**What the exercise asks**
Below are the entries to work from; restate word for word the portion that opens with the line containing "(* ===== verification/Monitor.v ===== *)" and closes with the line containing "Asleep (cv : Cv) (o : Op)", keeping both.

***** Raw data

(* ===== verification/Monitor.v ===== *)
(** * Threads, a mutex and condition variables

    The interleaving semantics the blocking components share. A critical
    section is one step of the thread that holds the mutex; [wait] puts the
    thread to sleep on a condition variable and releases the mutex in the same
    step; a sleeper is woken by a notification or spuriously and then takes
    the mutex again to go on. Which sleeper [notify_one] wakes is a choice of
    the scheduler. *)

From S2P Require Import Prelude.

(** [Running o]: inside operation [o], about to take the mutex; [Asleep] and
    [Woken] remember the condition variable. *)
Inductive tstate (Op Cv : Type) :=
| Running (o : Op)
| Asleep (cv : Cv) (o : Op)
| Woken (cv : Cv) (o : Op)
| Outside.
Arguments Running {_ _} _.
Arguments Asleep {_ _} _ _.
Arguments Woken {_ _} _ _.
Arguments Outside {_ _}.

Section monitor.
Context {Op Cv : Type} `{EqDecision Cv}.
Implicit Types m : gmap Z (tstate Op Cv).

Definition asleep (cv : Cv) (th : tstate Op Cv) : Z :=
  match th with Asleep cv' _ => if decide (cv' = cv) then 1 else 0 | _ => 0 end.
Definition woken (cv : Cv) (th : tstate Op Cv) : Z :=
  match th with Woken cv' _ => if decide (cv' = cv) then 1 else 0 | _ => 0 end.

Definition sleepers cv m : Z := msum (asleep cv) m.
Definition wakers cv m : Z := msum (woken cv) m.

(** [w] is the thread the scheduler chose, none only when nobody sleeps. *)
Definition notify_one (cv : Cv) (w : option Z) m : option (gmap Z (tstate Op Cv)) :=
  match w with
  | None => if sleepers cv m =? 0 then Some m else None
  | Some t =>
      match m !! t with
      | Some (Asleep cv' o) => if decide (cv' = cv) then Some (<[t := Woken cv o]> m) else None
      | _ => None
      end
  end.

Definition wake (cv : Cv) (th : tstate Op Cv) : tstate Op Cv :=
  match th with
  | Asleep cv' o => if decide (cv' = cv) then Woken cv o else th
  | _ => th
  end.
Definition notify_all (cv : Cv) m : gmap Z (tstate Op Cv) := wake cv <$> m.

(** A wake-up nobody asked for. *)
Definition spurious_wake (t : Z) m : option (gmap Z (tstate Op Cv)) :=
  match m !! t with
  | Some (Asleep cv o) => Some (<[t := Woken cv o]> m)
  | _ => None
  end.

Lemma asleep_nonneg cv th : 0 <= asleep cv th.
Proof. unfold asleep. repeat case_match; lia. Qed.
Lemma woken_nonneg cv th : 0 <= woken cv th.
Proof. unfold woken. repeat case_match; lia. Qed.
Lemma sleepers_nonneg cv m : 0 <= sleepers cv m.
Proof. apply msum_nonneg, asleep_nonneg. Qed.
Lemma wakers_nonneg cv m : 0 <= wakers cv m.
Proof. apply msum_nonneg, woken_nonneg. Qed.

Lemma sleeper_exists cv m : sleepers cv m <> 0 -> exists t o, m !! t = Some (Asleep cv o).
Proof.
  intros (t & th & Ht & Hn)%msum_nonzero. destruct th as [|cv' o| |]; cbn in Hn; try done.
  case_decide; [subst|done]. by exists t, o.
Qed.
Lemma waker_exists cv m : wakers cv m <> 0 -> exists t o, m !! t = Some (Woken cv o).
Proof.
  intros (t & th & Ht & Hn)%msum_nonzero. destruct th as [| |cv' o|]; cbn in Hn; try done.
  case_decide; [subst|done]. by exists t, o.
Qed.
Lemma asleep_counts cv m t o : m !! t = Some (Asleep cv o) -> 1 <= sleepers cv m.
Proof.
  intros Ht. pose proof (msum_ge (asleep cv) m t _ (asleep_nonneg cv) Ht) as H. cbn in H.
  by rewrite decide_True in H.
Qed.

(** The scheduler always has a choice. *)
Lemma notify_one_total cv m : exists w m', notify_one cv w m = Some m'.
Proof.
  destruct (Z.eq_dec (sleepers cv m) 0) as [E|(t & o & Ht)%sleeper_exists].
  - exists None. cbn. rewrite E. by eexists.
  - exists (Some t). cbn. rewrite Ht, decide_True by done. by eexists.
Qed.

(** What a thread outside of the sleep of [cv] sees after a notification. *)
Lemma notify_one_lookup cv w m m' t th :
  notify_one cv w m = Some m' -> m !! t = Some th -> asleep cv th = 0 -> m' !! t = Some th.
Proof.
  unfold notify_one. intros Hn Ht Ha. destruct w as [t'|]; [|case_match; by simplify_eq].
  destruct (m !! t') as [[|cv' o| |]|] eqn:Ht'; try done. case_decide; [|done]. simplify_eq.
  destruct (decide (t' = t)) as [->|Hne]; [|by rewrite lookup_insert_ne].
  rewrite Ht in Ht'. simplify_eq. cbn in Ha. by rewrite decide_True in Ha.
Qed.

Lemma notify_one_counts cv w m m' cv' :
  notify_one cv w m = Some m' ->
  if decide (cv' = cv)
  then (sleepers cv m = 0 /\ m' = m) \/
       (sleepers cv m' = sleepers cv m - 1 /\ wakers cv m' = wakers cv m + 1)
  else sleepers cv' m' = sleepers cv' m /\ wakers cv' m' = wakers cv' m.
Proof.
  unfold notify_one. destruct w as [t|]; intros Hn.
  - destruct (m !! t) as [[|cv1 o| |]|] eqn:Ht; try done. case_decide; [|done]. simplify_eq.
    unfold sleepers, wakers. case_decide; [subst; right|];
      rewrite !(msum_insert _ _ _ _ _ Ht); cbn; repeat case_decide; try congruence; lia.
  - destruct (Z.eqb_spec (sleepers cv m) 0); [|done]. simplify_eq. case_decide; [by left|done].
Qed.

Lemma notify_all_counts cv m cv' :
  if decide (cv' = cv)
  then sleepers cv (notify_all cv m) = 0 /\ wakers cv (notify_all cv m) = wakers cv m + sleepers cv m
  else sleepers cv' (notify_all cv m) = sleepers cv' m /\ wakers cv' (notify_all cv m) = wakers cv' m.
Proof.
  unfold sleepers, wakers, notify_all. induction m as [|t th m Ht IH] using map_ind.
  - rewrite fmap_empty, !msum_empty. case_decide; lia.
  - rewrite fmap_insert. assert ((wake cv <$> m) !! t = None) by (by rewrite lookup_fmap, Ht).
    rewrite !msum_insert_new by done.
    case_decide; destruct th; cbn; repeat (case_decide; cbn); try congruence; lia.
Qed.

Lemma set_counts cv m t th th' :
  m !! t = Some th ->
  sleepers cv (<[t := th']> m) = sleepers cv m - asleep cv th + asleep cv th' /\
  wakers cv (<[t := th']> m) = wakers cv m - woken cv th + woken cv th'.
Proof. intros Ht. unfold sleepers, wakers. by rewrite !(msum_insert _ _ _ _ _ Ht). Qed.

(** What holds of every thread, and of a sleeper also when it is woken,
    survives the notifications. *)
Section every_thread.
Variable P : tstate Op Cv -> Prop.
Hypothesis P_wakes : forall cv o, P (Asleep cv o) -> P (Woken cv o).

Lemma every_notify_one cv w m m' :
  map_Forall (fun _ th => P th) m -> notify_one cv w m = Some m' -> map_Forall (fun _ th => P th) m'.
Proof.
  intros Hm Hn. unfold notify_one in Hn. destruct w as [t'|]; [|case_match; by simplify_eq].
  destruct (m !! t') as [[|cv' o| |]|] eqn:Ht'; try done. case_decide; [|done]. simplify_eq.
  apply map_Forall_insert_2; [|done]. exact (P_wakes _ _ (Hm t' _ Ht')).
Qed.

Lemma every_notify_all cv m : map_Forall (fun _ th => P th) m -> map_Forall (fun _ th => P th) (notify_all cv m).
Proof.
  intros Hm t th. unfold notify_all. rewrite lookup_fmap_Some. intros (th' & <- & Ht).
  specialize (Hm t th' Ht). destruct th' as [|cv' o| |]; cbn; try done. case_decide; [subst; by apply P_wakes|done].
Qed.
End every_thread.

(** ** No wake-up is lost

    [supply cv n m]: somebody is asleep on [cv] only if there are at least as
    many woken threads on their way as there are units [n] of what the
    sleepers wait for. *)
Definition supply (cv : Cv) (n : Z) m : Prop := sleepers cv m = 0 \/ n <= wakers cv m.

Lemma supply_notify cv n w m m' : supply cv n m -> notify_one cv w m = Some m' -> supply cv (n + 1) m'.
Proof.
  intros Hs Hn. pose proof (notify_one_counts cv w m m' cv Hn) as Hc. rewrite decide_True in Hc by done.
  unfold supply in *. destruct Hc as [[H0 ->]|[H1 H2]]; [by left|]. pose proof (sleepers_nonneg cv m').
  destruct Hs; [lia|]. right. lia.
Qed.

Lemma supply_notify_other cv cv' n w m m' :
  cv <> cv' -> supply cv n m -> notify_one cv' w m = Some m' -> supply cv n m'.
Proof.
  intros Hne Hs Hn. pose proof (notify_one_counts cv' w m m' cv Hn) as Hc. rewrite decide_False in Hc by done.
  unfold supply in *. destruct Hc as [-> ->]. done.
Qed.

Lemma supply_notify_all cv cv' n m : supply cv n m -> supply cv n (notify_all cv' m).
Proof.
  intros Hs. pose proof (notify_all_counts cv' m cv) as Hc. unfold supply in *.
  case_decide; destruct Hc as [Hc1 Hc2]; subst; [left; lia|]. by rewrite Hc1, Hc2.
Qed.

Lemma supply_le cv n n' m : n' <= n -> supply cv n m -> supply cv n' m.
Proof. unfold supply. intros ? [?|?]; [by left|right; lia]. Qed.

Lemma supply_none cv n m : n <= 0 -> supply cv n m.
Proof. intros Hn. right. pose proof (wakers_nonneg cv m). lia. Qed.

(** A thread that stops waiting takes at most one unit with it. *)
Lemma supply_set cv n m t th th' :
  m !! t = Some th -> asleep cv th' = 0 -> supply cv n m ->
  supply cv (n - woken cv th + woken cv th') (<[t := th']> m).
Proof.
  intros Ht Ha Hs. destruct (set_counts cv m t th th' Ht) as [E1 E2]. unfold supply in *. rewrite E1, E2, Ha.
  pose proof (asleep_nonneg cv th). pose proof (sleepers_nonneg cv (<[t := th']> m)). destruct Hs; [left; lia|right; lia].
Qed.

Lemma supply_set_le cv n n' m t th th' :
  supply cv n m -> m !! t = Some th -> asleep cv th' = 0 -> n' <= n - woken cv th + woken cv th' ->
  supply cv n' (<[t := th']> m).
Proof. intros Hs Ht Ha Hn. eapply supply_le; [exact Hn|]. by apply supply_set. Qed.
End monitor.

**********
***** Raw data

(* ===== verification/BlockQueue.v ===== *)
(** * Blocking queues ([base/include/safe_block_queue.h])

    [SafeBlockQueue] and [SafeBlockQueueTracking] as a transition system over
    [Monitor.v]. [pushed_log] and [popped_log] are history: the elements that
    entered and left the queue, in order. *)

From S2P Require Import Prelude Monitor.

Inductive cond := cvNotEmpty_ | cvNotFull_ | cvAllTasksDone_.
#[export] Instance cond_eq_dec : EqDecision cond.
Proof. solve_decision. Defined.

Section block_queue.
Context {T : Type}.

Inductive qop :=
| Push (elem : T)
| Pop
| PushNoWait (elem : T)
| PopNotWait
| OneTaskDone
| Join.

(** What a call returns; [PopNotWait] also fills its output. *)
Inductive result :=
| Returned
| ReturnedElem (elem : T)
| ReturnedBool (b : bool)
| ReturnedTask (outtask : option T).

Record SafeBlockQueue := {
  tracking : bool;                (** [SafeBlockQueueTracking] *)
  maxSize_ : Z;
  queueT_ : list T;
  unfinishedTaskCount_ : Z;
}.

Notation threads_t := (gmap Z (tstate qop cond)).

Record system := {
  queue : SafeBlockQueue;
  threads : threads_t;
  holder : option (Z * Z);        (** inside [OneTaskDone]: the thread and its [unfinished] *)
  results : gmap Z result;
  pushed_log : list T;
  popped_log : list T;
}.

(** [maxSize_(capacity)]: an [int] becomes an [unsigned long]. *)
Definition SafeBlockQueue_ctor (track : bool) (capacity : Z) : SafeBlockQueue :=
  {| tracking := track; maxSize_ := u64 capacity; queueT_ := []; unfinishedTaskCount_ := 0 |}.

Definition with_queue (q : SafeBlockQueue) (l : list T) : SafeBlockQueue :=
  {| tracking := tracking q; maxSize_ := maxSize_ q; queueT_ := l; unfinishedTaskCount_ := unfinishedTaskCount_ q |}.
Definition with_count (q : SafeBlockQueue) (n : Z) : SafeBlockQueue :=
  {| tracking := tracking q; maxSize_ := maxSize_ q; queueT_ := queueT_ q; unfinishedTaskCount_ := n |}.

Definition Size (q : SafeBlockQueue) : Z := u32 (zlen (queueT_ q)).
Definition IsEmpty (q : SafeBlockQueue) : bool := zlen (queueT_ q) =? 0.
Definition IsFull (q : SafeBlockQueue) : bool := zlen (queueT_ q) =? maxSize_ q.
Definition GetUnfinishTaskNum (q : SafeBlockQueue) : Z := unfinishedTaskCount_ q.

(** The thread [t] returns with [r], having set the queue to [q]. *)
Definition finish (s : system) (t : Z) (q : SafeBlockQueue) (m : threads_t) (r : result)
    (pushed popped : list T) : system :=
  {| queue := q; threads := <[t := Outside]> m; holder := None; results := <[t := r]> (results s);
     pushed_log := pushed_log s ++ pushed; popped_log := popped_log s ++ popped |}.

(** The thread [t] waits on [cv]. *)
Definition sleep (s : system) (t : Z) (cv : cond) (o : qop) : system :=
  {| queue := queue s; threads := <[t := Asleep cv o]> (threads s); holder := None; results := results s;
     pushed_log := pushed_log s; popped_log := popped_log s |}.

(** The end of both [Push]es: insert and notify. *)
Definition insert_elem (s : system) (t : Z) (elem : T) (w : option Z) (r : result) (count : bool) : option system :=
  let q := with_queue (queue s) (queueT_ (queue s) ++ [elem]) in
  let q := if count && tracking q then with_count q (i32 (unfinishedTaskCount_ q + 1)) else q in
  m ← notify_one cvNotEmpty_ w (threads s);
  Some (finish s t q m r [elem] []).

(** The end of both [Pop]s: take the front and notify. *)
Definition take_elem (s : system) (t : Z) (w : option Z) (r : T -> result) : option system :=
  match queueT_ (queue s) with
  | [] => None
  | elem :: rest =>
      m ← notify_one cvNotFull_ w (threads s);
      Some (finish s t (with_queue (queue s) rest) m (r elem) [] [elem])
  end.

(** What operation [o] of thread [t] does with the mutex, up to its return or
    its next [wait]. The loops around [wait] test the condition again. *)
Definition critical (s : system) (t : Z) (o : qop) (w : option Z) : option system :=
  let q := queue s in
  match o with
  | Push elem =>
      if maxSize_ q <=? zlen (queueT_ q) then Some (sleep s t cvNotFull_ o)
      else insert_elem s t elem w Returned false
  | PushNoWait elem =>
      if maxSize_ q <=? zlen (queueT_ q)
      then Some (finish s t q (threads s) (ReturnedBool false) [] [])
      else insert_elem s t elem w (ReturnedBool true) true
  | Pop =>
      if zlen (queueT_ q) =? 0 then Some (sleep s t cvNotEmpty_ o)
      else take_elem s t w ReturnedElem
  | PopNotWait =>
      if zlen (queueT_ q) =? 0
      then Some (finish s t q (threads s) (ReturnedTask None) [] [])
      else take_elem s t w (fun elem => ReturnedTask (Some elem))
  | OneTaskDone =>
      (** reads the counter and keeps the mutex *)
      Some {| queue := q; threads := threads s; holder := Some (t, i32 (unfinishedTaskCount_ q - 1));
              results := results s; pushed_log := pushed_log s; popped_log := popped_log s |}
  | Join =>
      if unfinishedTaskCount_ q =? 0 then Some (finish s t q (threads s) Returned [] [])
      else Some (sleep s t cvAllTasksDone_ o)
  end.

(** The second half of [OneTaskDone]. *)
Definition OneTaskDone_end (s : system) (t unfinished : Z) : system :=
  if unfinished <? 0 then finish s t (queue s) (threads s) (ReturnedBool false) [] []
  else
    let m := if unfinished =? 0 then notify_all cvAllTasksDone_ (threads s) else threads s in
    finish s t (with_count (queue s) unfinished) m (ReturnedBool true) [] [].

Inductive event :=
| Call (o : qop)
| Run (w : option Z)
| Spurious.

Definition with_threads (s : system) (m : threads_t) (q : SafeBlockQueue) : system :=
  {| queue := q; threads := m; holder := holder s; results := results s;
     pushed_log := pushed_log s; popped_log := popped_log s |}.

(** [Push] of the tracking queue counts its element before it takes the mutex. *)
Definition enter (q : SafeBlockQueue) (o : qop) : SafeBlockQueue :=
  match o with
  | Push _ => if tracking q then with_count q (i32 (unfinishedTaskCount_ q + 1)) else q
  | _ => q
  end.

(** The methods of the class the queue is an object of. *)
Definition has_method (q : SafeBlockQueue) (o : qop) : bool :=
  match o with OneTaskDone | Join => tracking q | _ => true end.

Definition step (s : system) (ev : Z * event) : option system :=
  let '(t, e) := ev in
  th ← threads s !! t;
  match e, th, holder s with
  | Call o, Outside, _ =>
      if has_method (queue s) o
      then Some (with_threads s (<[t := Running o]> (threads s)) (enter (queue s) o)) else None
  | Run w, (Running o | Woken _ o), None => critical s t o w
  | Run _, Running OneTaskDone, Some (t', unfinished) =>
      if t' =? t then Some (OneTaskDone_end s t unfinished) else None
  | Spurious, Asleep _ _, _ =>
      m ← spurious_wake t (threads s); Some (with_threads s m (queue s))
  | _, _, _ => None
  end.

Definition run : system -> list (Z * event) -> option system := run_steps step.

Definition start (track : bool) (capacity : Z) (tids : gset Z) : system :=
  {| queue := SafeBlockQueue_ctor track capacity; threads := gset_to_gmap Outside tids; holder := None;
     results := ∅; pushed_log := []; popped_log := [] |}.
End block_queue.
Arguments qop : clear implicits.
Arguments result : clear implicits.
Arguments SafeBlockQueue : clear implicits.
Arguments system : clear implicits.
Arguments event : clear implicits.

**********

**Result of this exercise**
(* ===== verification/Monitor.v ===== *)
(** * Threads, a mutex and condition variables

    The interleaving semantics the blocking components share. A critical
    section is one step of the thread that holds the mutex; [wait] puts the
    thread to sleep on a condition variable and releases the mutex in the same
    step; a sleeper is woken by a notification or spuriously and then takes
    the mutex again to go on. Which sleeper [notify_one] wakes is a choice of
    the scheduler. *)

From S2P Require Import Prelude.

(** [Running o]: inside operation [o], about to take the mutex; [Asleep] and
    [Woken] remember the condition variable. *)
Inductive tstate (Op Cv : Type) :=
| Running (o : Op)
| Asleep (cv : Cv) (o : Op)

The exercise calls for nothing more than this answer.